The House version would tax graduate-student tuition waivers, taxfree money that graduate students receive to pay tuition and fees.
The stakes are high, for the students and the local economy but also for the nation’s long-term future.
In my institution, the University of Houston, tuition waivers for graduate students are competitively awarded through the Graduate Tuition Fellowship program, which covers the cost of in-state tuition and mandatory fees for qualified graduate students. To receive the GTF, graduate students have to have a minimum grade-point average of 3.0 out of 4.0, have satisfactory progress in course work and timely progress toward their degree.
Graduate students also pay rent, buy groceries and, yes, go to the movies (occasionally), so depending on their program they also receive a monthly stipend that ranges from $600 to $2,500 during the academic year. In exchange they work 20 hours a week on classroom instruction, academic advising, reading papers and examinations, supervision, research (in more than 60 percent of the inventions produced in 2017, graduate students are listed as co-inventors) or other administrative responsibilities, in addition to their school work.
What could happen under the current tax reform?
The House version would basically treat tu-
ition waivers as taxable income, while the Senate bill leaves graduate-tuition waivers untaxed.

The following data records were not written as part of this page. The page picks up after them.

(** ** Splitting *)

Lemma split_byte_no sep s : sep ∉ s → split_byte sep s = (s, []).
Proof.
  induction s as [|x s IH]; intros Hn; simpl; [done|]. apply not_elem_of_cons in Hn as [Hx Hs].
  rewrite IH by done. by rewrite bool_decide_eq_false_2.
Qed.

Lemma split_no sep s : sep ∉ s → str_split sep s = [s].
Proof. intros Hn. unfold str_split. by rewrite split_byte_no. Qed.

Lemma split_app sep s t : sep ∉ s → str_split sep (s ++ sep :: t) = s :: str_split sep t.
Proof.
  induction s as [|x s IH]; intros Hn.
  - unfold str_split. simpl. destruct (split_byte sep t). by rewrite bool_decide_eq_true_2.
  - apply not_elem_of_cons in Hn as [Hx Hs]. specialize (IH Hs). unfold str_split in *. simpl.
    destruct (split_byte sep (s ++ sep :: t)) as [p ps]. rewrite bool_decide_eq_false_2 by done.
    destruct (split_byte sep t). by simplify_eq.
Qed.

Lemma split_pieces sep s : Forall (λ p, sep ∉ p) (str_split sep s).
Proof.
  unfold str_split. induction s as [|x s IH]; simpl; [constructor; [apply not_elem_of_nil|done]|].
  destruct (split_byte sep s) as [p ps]. case_bool_decide; [constructor; [apply not_elem_of_nil|done]|].
  apply Forall_cons in IH as [Hp Hps]. constructor; [|done]. by apply not_elem_of_cons.
Qed.

Lemma split_subset sep s p b : p ∈ str_split sep s → b ∈ p → b ∈ s.
Proof.
  unfold str_split. revert p. induction s as [|x s IH]; simpl; intros q Hq Hb.
  - apply list_elem_of_singleton in Hq as ->. done.
  - destruct (split_byte sep s) as [p ps]. case_bool_decide.
    + apply elem_of_cons in Hq as [->|Hq]; [by apply elem_of_nil in Hb|]. right. by eapply IH.
    + apply elem_of_cons in Hq as [->|Hq].
      * apply elem_of_cons in Hb as [->|Hb]; [left|right]. eapply IH; [left|done].
      * right. eapply IH; [by right|done].
Qed.

Lemma split_join sep s : str_join [sep] (str_split sep s) = s.
Proof.
  unfold str_split. induction s as [|x s IH]; simpl; [done|].
  destruct (split_byte sep s) as [p ps]. simpl in *. case_bool_decide; simpl.
  - rewrite IH. congruence.
  - destruct ps; simpl in *; congruence.
Qed.

(** ** Characters *)

(** An ASCII byte of a string is one of its characters. *)
Lemma utf8_chars_ascii s l b : utf8_chars s = Some l → b ∈ s → byte.unsigned b < 128 → byte.unsigned b ∈ l.*1.
Proof.
  assert (∀ b, continuation b = true → 128 ≤ byte.unsigned b) as Hc.
  { intros x. unfold continuation. destruct (Z.leb_spec 128 (byte.unsigned x)); [done|done]. }
  assert (∀ a b, second_byte a b = true → 128 ≤ byte.unsigned b) as H2.
  { intros x y. unfold second_byte.
    repeat case_match; rewrite andb_true_iff, !Z.leb_le; lia. }
  assert (∃ n, (length s < n)%nat) as [n Hn] by (exists (S (length s)); lia).
  revert s l Hn. induction n as [|n IH]; intros s l Hn Hl Hin Hb; [lia|].
  destruct s as [|b0 s0]; [by apply elem_of_nil in Hin|]. cbn [utf8_chars] in Hl.
  destruct (Z.ltb_spec (byte.unsigned b0) 128).
  { destruct (utf8_chars s0) as [l0|] eqn:Hrest; [|done]. simplify_eq/=. apply elem_of_cons in Hin as [->|Hin]; [left|].
    right. eapply (IH s0); simpl in *; [lia|done..]. }
  destruct (Z.ltb_spec (byte.unsigned b0) 194); [done|].
  destruct s0 as [|b1 s1]; [done|].
  destruct (Z.ltb_spec (byte.unsigned b0) 224).
  { destruct (continuation b1) eqn:C1; [|done]. apply Hc in C1.
    destruct (utf8_chars s1) as [l0|] eqn:Hrest; [|done]. simplify_eq/=.
    apply elem_of_cons in Hin as [->|Hin]; [lia|]. apply elem_of_cons in Hin as [->|Hin]; [lia|].
    right. eapply (IH s1); simpl in *; [lia|done..]. }
  destruct s1 as [|b2 s2]; [done|].
  destruct (Z.ltb_spec (byte.unsigned b0) 240).
  { destruct (second_byte b0 b1) eqn:C1; [|done]. destruct (continuation b2) eqn:C2; [|done]. apply Hc in C2. apply H2 in C1.
    destruct (utf8_chars s2) as [l0|] eqn:Hrest; [|done]. simplify_eq/=.
    do 3 (apply elem_of_cons in Hin as [->|Hin]; [lia|]). right. eapply (IH s2); simpl in *; [lia|done..]. }
  destruct s2 as [|b3 s3]; [done|].
  destruct (byte.unsigned b0 <? 245); [|done]. destruct (second_byte b0 b1) eqn:C1; [|done].
  destruct (continuation b2) eqn:C2; [|done]. destruct (continuation b3) eqn:C3; [|done].
  apply H2 in C1. apply Hc in C2, C3. simpl in Hl.
  destruct (utf8_chars s3) as [l0|] eqn:Hrest; [|done]. simplify_eq/=.
  do 4 (apply elem_of_cons in Hin as [->|Hin]; [lia|]). right. eapply (IH s3); simpl in *; [lia|done..].
Qed.

(** The first character of a string, whatever comes after it. *)
Lemma utf8_chars_inv s l :
  utf8_chars s = Some l →
  s = [] ∧ l = [] ∨
  ∃ c b s' l', s = b ++ s' ∧ b ≠ [] ∧ utf8_chars s' = Some l' ∧ l = (c, b) :: l' ∧
    ∀ t lt, utf8_chars (s' ++ t) = Some lt → utf8_chars (s ++ t) = Some ((c, b) :: lt).
Proof.
  destruct s as [|b0 s0]; cbn [utf8_chars]; [intros [= <-]; by left|]. intros Hl. right.
  destruct (byte.unsigned b0 <? 128) eqn:H0.
  { destruct (utf8_chars s0) as [l0|] eqn:Hr; [|done]. simplify_eq/=. exists (byte.unsigned b0), [b0], s0, l0.
    split_and!; [done..|]. intros t lt Ht. by rewrite H0, Ht. }
  destruct (byte.unsigned b0 <? 194) eqn:H1; [done|]. destruct s0 as [|b1 s1]; [done|].
  destruct (byte.unsigned b0 <? 224) eqn:H2.
  { destruct (continuation b1) eqn:C1; [|done]. destruct (utf8_chars s1) as [l0|] eqn:Hr; [|done]. simplify_eq/=.
    eexists _, [b0; b1], s1, l0. split_and!; [done..|]. intros t lt Ht. by rewrite H0, H1, H2, C1, Ht. }
  destruct s1 as [|b2 s2]; [done|]. destruct (byte.unsigned b0 <? 240) eqn:H3.
  { destruct (second_byte b0 b1 && continuation b2) eqn:C1; [|done]. destruct (utf8_chars s2) as [l0|] eqn:Hr; [|done]. simplify_eq/=.
    eexists _, [b0; b1; b2], s2, l0. split_and!; [done..|]. intros t lt Ht. by rewrite H0, H1, H2, H3, C1, Ht. }
  destruct s2 as [|b3 s3]; [done|]. destruct ((byte.unsigned b0 <? 245) && _ && _ && _) eqn:C1; [|done].
  destruct (utf8_chars s3) as [l0|] eqn:Hr; [|done]. simplify_eq/=.
  eexists _, [b0; b1; b2; b3], s3, l0. split_and!; [done..|]. intros t lt Ht. by rewrite H0, H1, H2, H3, C1, Ht.
Qed.

Lemma utf8_chars_app s t l lt :
  utf8_chars s = Some l → utf8_chars t = Some lt → utf8_chars (s ++ t) = Some (l ++ lt).
Proof.
  intros Hs Ht. revert s Hs. induction l as [|[c b] l IH]; intros s Hs.
  all: destruct (utf8_chars_inv _ _ Hs) as [[-> ?]|(c' & b' & s' & l' & -> & _ & Hs' & ? & Hk)]; [done|]; simplify_eq/=; try done.
  by apply Hk, IH.
Qed.

(** The characters are the string. *)
Lemma utf8_chars_concat s l : utf8_chars s = Some l → concat l.*2 = s.
Proof.
  revert s. induction l as [|[c b] l IH]; intros s Hs.
  all: destruct (utf8_chars_inv _ _ Hs) as [[-> ?]|(c' & b' & s' & l' & -> & _ & Hs' & ? & Hk)]; simplify_eq/=; try done.
  by rewrite (IH s').
Qed.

If the Senate version prevails, the status quo will remain in place. If the House version prevails, however, graduate students would be hit hard. So would universities and the Houston region.
A student earning a stipend of $18,000 a year and receiving a waiver for about $10,000 in tuition and fees, for example, currently pays around $750 in federal income tax. If the tuition and fees were counted as taxable income, the student’s tax bill would go up to about $1,850 a year under the House plan.
Why should we care about affordable graduate education?
Although paying $1,850 a year on federal taxes rather than $760 might seem modest, it could price graduate school out of reach, especially for students from lowerincome families, or it could mean a months’ worth of rent, food and gas for many others. The true damage, however, is not only the personal cost, but the risk that the United States and Houston fall behind in the global race to create cutting-edge technologies, knowledge, art and music. America’s universities are not only the quintessential driver of the American Dream, they are generators of human capital that have kept the United States at the forefront of innovation. Taxing graduate education will destroy this country’s renowned ingenuity and will make us less competitive and more dependent on other countries’ technologies, which clearly is not the right way to make America great again.